The “patients” at UVM come from all backgrounds — nurses, dancers, actors, teachers, a boat maker — and need to have some level of acting ability to be effective.

They meet with doctors to learn how to act out their symptoms the same way others do, so that students get the same experience and can be assessed uniformly.

“It might take up to 8 to 12 hours of training to prepare them for a project,” Owens said. “So it requires them to have the ability to recall at a 90 percent or better rate in order to be included in the project.”

For $20 an hour, they not only act, they also instruct students and offer feedback.

“You can see them grow,” said Jim Conan, a retired state trooper and sometime actor.

At first, Ben Higgins, 24, of Mount Desert, Maine, had a hard time interrupting his manic patient — Morris — with questions.

Played by Conan, Morris talked rapidly about a home office he was building, his inability to install the dropped ceiling, and asked Higgins to help. He repeated himself, lost focus and changed the subject. He mentioned that his girlfriend was going to kick him out and urged the doctor to call and reassure her he was fine.

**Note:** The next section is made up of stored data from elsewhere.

(** ** Duplicates *)

(** C3. On the column [A, A, B] under "Unique values" the full run
    returns [0], the position of the rule among the rules: row 1, one
    of the two rows that hold A, is not in the list.  The per-row
    check of that rule raises [TypeError] for every row and every
    column, so [validate_row] raises as soon as it meets the rule: once
    row 1 holds C, re-validating that row raises instead of reporting
    a pass, although a full run on that frame reports nothing.  The
    fix step has no text field for the column: handed row 1 it blanks
    the cell and then raises in the same way. *)
Theorem C3_unique_rule_reports_position_and_row_check_raises : forall pd,
  validate_data pd [("Code", UniqueValues)] unique_frame
  = (Ok [0], unique_frame)
  /\ ~ In 1 [0]
  /\ (forall rules row col,
        validate_row_rule pd rules row col UniqueValues = Raise TypeError)
  /\ (forall row col rest,
        validate_row pd row ((col, UniqueValues) :: rest) = Raise TypeError)
  /\ validate_data pd [("Code", UniqueValues)] unique_fixed_frame
     = (Ok [], unique_fixed_frame)
  /\ revalidate_rows pd [("Code", UniqueValues)] [1] [] unique_fixed_frame
     = (Raise TypeError, unique_fixed_frame)
  /\ fix_failed_rows pd (typist "C" false) [1] [("Code", UniqueValues)]
       unique_frame
     = (Raise TypeError,
        frame_of_columns [("Code", [Str "A"; NaN; Str "B"])]).
Proof.
  intros pd. split; [reflexivity|]. split.
  - simpl. intros [H|[]]. discriminate.
  - repeat split; reflexivity.
Qed.

(** ** The fix step *)

Lemma find_row_set_row_other : forall idx idx' cs rs,
  idx' <> idx -> find_row idx' (set_row idx cs rs) = find_row idx' rs.
Proof.
  intros idx idx' cs rs Hne. induction rs as [|[l cs'] rs IH]; simpl.
  - destruct (Nat.eqb_spec idx idx'); [congruence|reflexivity].
  - destruct (Nat.eqb_spec l idx) as [->|Hl]; simpl.
    + destruct (Nat.eqb_spec idx idx'); [congruence|reflexivity].
    + destruct (Nat.eqb l idx'); [reflexivity|exact IH].
Qed.

Lemma ask_new_values_inv : forall op rules idx cols nv d r d',
  ask_new_values op rules idx cols nv d = (r, d') -> d' = d.
Proof.
  intros op rules idx cols. induction cols as [|col cols IH];
    intros nv d r d' H; simpl in H.
  - unfold ret in H; congruence.
  - destruct (dict_get rules col) as [rule|]; [|unfold raise in H; congruence].
    destruct rule; try (eapply IH; eassumption).
    unfold bind, df_loc_cell in H.
    destruct (find_row idx (rows d)); [destruct (position col (columns d))|];
      try congruence.
    eapply IH; eassumption.
Qed.

(** The rows that are not handed to the fix step keep their cells, and
    the columns stay the same. *)
Lemma fix_failed_rows_loop_other_rows : forall pd op rules failed nf d r d',
  fix_failed_rows_loop pd op rules failed nf d = (r, d') ->
  columns d' = columns d
  /\ forall idx', ~ In idx' failed -> find_row idx' (rows d') = find_row idx' (rows d).
Proof.
  intros pd op rules failed. induction failed as [|idx failed IH];
    intros nf d r d' H; simpl in H.
  - unfold ret in H. inversion H; subst. auto.
  - unfold bind, df_columns in H.
    destruct (ask_new_values op rules idx (columns d) [] d) as [[nv|e] d1] eqn:E;
      apply ask_new_values_inv in E; subst d1;
      [|inversion H; subst; auto].
    unfold df_loc_set in H.
    set (d2 := mkDataFrame (columns d) (set_row idx (align (columns d) nv) (rows d))) in H.
    assert (Hd2 : columns d2 = columns d
                  /\ forall idx', ~ In idx' (idx :: failed) ->
                       find_row idx' (rows d2) = find_row idx' (rows d)).
    { split; [reflexivity|]. intros idx' Hn. simpl.
      apply find_row_set_row_other. intros ->. apply Hn. now left. }
    destruct Hd2 as [Hc2 Hr2].
    unfold df_loc in H.
    destruct (find_row idx (rows d2)) as [cs|].
    + unfold lift in H.
      destruct (validate_row pd (combine (columns d2) cs) rules) as [valid|e].
      * apply IH in H. destruct H as [Hc Hr]. split; [congruence|].
        intros idx' Hn. rewrite Hr by (intros Hin; apply Hn; now right).
        apply Hr2. exact Hn.
      * inversion H; subst. split; [assumption|]. exact Hr2.
    + inversion H; subst. split; [assumption|]. exact Hr2.
Qed.

(** C5. Fixing row 0 of a frame with the columns Name (rule "Required
    fields") and City (another rule) writes the typed text into Name
    and blanks City, which was not part of what was submitted: the cell
    held "keep" before the fix and NaN after it.  Row 1, which was not
    submitted, is unchanged. *)
Theorem C5_fix_blanks_columns_not_submitted : forall pd,
  let rules := [("Name", RequiredFields); ("City", DataTypes)] in
  let after := snd (fix_failed_rows pd (typist "v" false) [0] rules fix_frame) in
  fst (df_loc_cell 0 "City" fix_frame) = Ok (Str "keep")
  /\ fst (df_loc_cell 0 "City" after) = Ok NaN
  /\ fst (df_loc_cell 0 "Name" after) = Ok (Str "v")
  /\ find_row 1 (rows after) = find_row 1 (rows fix_frame).
Proof.
  intros pd. repeat split; reflexivity.
Qed.

(** ** The main loop *)

Lemma fix_failed_rows_nil : forall pd op rules d,
  fix_failed_rows pd op [] rules d = (Ok [], d).
Proof. reflexivity. Qed.

(** One turn of the loop that starts with [failed_rows] bound to the
    empty list: the frame afterwards is the one before or the one
    loaded again, and [failed_rows] is again bound to the empty list. *)
Lemma loop_body_empty : forall pd op f k l r l',
  failed_rows l = Some [] ->
  loop_body pd op f k l = (r, l') ->
  (df l' = df l \/ load_data f = Ok (df l')) /\ failed_rows l' = Some [].
Proof.
  intros pd op f k [d rules fr w] r l' Hfr H. simpl in Hfr. subst fr.
  unfold loop_body in H.
  unfold bind, read_failed_rows, get_locals, on_df, set_failed_rows in H.
  simpl in H. unfold ret in H at 1. simpl in H.
  destruct (button_save op k && checkbox_confirm op k);
    unfold export_validation_results, ret in H; simpl in H;
    destruct (checkbox_confirm op k); simpl in H;
    try destruct (checkbox_export op k); simpl in H;
    unfold lift, set_df, set_validation_rules in H; simpl in H;
    try destruct (load_data f) as [d0|e] eqn:L; simpl in H;
    repeat match type of H with
           | context [validate_data ?p ?r ?x] =>
               let E := fresh "E" in
               destruct (validate_data p r x) as [[v|e'] d1] eqn:E;
               apply validate_data_inv in E; subst d1; simpl in H
           end;
    inversion H; subst; simpl; auto.
Qed.

Lemma main_loop_empty : forall pd op f fuel k l r l',
  failed_rows l = Some [] ->
  main_loop pd op f fuel k l = (r, l') ->
  df l' = df l \/ load_data f = Ok (df l').
Proof.
  intros pd op f fuel. induction fuel as [|fuel IH]; intros k l r l' Hfr H;
    simpl in H.
  - unfold ret in H. inversion H; subst. now left.
  - unfold bind in H.
    destruct (loop_body pd op f k l) as [[u|e] l1] eqn:E;
      apply loop_body_empty in E; try assumption; destruct E as [Hd Hf].
    + apply IH in H; [|assumption].
      destruct H as [H|H]; [|now right].
      rewrite H. exact Hd.
    + inversion H; subst. exact Hd.
Qed.

Lemma main_first_turn : forall pd op f fuel d failing d',
  load_data f = Ok d ->
  validate_data pd (get_validation_rules (selectbox op 0) d) d = (Ok failing, d') ->
  main pd op (Some f) (S fuel)
  = (Raise UnboundLocalError,
     Some (mkLocals d (get_validation_rules (selectbox op 0) d) None [])).
Proof.
  intros pd op f fuel d failing d' L V.
  pose proof (validate_data_inv _ _ _ _ _ V) as ->.
  unfold main. rewrite L. unfold bind at 1, on_df at 1. simpl.
  rewrite V. reflexivity.
Qed.

(** C4. The end-to-end scenario of the spec does not reach the revert.
    A CSV file with one missing value under "Required fields" is
    loaded and validated; an operator who would type a value and then
    decline is never asked: the first turn of the loop reads
    [failed_rows] before anything was assigned to it and [main] ends
    with [UnboundLocalError], however many turns it is given. *)
Theorem C4_decline_scenario_raises_before_any_fix : forall pd fuel,
  load_data required_upload = Ok required_frame
  /\ fst (validate_data pd [("Name", RequiredFields)] required_frame) = Ok [0]
  /\ main pd (typist "z" false) (Some required_upload) (S fuel)
     = (Raise UnboundLocalError,
        Some (mkLocals required_frame [("Name", RequiredFields)] None [])).
Proof.
  intros pd fuel. repeat split; reflexivity.
Qed.

(** C10. The failing list of [validate_data] never reaches the fix
    step.  Once the file is loaded and the first validation has
    returned, its value is dropped, [failed_rows] is still unbound and
    the first turn of the loop raises [UnboundLocalError] at the call
    of [fix_failed_rows]; a turn that completes leaves [failed_rows]
    bound to the empty list; on the empty list the fix step changes
    nothing; so from a state where [failed_rows] is unbound or empty
    the frame is at every later point the one the loop started with or
    the one loaded again from the file. *)
Theorem C10_fix_step_never_receives_failing_set : forall pd op f,
  (forall fuel d failing d',
     load_data f = Ok d ->
     validate_data pd (get_validation_rules (selectbox op 0) d) d = (Ok failing, d') ->
     main pd op (Some f) (S fuel)
     = (Raise UnboundLocalError,
        Some (mkLocals d (get_validation_rules (selectbox op 0) d) None [])))
  /\ (forall k l l', loop_body pd op f k l = (Ok tt, l') -> failed_rows l' = Some [])
  /\ (forall rules d, fix_failed_rows pd op [] rules d = (Ok [], d))
  /\ (forall fuel k l r l',
        failed_rows l = None \/ failed_rows l = Some [] ->
        main_loop pd op f fuel k l = (r, l') ->
        df l' = df l \/ load_data f = Ok (df l')).
Proof.
  intros pd op f. split; [|split; [|split]].
  - intros fuel d failing d'. apply main_first_turn.
  - intros k l l' H.
    destruct (failed_rows l) as [fr|] eqn:F.
    + unfold loop_body in H.
      repeat (unfold bind in H at 1;
              match type of H with
              | (let (_, _) := ?m ?s in _) = _ =>
                  destruct (m s) as [[?|?] ?]; try discriminate
              end).
      unfold set_failed_rows in H. inversion H. reflexivity.
    + unfold loop_body, bind, read_failed_rows in H. rewrite F in H.
      discriminate.
  - intros rules d. reflexivity.
  - intros fuel k l r l' [F|F] H.
    + destruct fuel as [|fuel]; simpl in H.
      * unfold ret in H. inversion H. now left.
      * destruct l as [d0 rules0 fr0 w0]. simpl in F. subst fr0.
        unfold bind, loop_body, read_failed_rows in H. simpl in H.
        inversion H. now left.
    + eapply main_loop_empty; eassumption.
Qed.

Lemma C10_first_turn_witness :
  let op := typist "z" false in
  let rules := [("Name", RequiredFields)] in
  let bound := mkLocals required_frame rules (Some []) [] in
  load_data required_upload = Ok required_frame
  /\ main iso op (Some required_upload) 1
     = (Raise UnboundLocalError, Some (mkLocals required_frame rules None []))
  /\ loop_body iso op required_upload 0 bound = (Ok tt, bound)
  /\ failed_rows bound = Some []
  /\ main_loop iso op required_upload 2 0 bound = (Ok Running, bound)
  /\ (df bound = df bound \/ load_data required_upload = Ok (df bound)).
Proof.
  intros op rules bound.
  pose proof (C10_fix_step_never_receives_failing_set iso op required_upload)
    as [Hfirst [Hreset [_ Hframe]]].
  split; [reflexivity|]. split; [|split; [reflexivity|split; [|split]]].
  - exact (Hfirst 0 required_frame [0] required_frame eq_refl eq_refl).
  - exact (Hreset 0 bound bound eq_refl).
  - reflexivity.
  - exact (Hframe 2 0 bound (Ok Running) bound (or_intror eq_refl) eq_refl).
Defined.

(** ** The dependency rule *)

Lemma any_map_true : forall (A : Type) (f : A -> bool) (l : list A),
  any (map f l) = true <-> Exists (fun x => f x = true) l.
Proof.
  intros A f l. unfold any. induction l as [|x l IH]; simpl.
  - split; [discriminate|intros H; inversion H].
  - rewrite orb_true_iff, IH. split.
    + intros [H|H]; [now left|now right].
    + intros H. inversion H; subst; auto.
Qed.

Lemma validate_row_loop_app : forall pd rules pre post row,
  validate_row_loop pd rules (pre ++ post) row
  = match validate_row_loop pd rules pre row with
    | Ok true => validate_row_loop pd rules post row
    | other => other
    end.
Proof.
  intros pd rules pre post row. induction pre as [|[col rule] pre IH]; simpl.
  - reflexivity.
  - destruct (validate_row_rule pd rules row col rule) as [[|]|e];
      [exact IH|reflexivity|reflexivity].
Qed.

Midway through the half-hour session, Higgins and fellow student Elizabeth Cipolla, of New York City, took time out to discuss his case. They decided to ask Morris about medication and sleep. A doctor who stepped into the room to observe advised them to ask about his work, his level of functioning, to determine his concentration level.

The students learned Morris had been taking Zoloft and had felt euphoric ever since, sleeping only several hours a night.

The students then presented a list of findings — from the patient’s neat appearance to his rapid speech, energy level, euphoric mood, and warped sense of reality — to the doctor.

“When they’re in role like that, it feels very real,” Higgins said. “It’s fun to have real situations like that, so you can practice and know how to try and work on skills to interact with someone who might be in a manic state or a really depressed state.”